Stored items:
-- Opening Marker --
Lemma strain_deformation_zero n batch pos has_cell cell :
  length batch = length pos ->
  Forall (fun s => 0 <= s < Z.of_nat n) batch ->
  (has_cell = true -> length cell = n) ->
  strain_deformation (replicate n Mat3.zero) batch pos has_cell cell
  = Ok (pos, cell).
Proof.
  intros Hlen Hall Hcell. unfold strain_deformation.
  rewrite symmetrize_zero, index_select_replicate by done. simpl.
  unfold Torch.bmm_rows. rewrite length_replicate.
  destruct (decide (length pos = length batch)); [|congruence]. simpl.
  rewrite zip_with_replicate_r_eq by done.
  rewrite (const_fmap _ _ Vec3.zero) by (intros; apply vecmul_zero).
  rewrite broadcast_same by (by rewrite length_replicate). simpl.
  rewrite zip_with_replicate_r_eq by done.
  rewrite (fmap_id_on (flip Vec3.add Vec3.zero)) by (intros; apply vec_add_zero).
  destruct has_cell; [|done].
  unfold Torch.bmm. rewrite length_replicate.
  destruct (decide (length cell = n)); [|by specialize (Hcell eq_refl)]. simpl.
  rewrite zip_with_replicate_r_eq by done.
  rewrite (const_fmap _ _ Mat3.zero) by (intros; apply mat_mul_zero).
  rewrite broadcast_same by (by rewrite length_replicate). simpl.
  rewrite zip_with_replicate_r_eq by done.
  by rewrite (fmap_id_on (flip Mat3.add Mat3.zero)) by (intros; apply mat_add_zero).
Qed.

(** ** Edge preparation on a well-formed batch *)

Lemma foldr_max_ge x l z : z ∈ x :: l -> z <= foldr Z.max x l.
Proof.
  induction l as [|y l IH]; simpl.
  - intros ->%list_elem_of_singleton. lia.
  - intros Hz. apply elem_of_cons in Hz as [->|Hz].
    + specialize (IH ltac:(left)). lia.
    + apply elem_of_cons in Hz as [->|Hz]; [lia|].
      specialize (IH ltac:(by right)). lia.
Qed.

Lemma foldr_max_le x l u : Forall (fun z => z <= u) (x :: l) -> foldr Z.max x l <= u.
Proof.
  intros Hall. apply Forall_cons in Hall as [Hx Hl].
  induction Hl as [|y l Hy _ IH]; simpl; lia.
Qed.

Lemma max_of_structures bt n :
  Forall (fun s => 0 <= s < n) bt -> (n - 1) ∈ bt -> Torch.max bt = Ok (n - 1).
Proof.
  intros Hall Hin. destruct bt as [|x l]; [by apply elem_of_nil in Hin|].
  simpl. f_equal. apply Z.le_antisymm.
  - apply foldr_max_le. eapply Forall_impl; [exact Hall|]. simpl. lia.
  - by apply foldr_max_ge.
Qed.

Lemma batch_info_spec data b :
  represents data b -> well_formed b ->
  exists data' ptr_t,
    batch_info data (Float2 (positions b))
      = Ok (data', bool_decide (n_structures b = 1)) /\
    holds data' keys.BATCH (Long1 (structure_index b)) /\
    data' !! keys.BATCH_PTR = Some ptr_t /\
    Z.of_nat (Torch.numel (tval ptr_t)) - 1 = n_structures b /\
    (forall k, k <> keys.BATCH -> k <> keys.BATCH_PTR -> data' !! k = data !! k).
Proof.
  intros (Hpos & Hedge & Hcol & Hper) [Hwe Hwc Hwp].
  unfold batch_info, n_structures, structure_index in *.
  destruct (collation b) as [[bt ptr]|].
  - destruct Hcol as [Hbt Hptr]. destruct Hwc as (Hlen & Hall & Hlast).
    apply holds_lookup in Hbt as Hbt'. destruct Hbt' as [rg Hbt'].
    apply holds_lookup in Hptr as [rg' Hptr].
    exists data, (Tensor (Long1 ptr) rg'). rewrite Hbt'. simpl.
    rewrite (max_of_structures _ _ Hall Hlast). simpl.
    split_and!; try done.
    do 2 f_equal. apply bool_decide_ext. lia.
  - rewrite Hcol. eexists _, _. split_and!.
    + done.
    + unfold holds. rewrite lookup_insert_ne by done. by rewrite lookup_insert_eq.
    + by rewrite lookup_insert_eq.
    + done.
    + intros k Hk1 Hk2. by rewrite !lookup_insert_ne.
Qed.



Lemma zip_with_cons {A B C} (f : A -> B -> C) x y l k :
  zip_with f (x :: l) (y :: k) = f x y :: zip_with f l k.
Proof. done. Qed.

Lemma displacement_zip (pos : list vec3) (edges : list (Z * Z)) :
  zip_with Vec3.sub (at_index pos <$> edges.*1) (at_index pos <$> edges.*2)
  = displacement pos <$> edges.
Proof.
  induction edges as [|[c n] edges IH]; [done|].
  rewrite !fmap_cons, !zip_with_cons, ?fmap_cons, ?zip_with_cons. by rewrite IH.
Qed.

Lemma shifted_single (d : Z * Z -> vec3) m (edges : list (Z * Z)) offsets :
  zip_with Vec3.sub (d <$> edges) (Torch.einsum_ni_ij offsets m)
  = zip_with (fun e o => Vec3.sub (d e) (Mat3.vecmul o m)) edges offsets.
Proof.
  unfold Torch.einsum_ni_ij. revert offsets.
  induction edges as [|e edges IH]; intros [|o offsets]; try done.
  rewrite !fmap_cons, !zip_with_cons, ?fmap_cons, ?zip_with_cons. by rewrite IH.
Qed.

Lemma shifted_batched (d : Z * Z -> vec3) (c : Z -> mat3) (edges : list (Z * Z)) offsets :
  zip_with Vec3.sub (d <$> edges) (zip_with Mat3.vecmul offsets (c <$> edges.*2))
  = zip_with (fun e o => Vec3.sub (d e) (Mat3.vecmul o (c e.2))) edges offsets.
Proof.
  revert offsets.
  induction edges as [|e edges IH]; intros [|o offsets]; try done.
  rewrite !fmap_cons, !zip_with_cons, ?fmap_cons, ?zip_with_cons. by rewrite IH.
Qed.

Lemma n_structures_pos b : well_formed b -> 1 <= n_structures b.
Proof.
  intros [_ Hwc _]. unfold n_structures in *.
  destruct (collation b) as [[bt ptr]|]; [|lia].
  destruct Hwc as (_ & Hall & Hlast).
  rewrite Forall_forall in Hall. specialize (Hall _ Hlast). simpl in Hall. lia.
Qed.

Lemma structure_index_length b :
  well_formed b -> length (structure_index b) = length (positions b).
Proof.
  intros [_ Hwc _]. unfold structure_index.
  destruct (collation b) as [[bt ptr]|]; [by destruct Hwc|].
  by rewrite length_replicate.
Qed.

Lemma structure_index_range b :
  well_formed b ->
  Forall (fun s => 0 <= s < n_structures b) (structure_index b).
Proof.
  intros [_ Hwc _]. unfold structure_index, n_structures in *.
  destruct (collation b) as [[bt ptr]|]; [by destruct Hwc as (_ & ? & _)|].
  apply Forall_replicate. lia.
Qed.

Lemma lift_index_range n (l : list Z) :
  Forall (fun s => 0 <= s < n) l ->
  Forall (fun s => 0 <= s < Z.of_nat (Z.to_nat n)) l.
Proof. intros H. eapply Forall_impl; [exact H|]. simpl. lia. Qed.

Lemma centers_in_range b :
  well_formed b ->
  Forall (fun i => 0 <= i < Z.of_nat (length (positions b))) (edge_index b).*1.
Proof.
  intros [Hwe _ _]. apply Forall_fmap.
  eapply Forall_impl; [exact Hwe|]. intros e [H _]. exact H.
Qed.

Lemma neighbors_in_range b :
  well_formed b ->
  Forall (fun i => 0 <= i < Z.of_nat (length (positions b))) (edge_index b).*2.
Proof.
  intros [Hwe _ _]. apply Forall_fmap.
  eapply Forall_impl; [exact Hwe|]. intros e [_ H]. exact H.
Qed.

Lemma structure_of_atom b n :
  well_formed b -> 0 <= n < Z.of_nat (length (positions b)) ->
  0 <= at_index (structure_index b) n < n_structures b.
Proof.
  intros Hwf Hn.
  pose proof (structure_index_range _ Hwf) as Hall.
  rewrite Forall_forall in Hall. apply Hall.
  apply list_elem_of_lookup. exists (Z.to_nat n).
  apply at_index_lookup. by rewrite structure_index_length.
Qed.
-- Closing Marker --
What is being asked: Extract each line holding the word "unfold" from the records.

Finished exercise:
  intros Hlen Hall Hcell. unfold strain_deformation.
  unfold Torch.bmm_rows. rewrite length_replicate.
  unfold Torch.bmm. rewrite length_replicate.
  unfold batch_info, n_structures, structure_index in *.
    + unfold holds. rewrite lookup_insert_ne by done. by rewrite lookup_insert_eq.
  unfold Torch.einsum_ni_ij. revert offsets.
  intros [_ Hwc _]. unfold n_structures in *.
  intros [_ Hwc _]. unfold structure_index.
  intros [_ Hwc _]. unfold structure_index, n_structures in *.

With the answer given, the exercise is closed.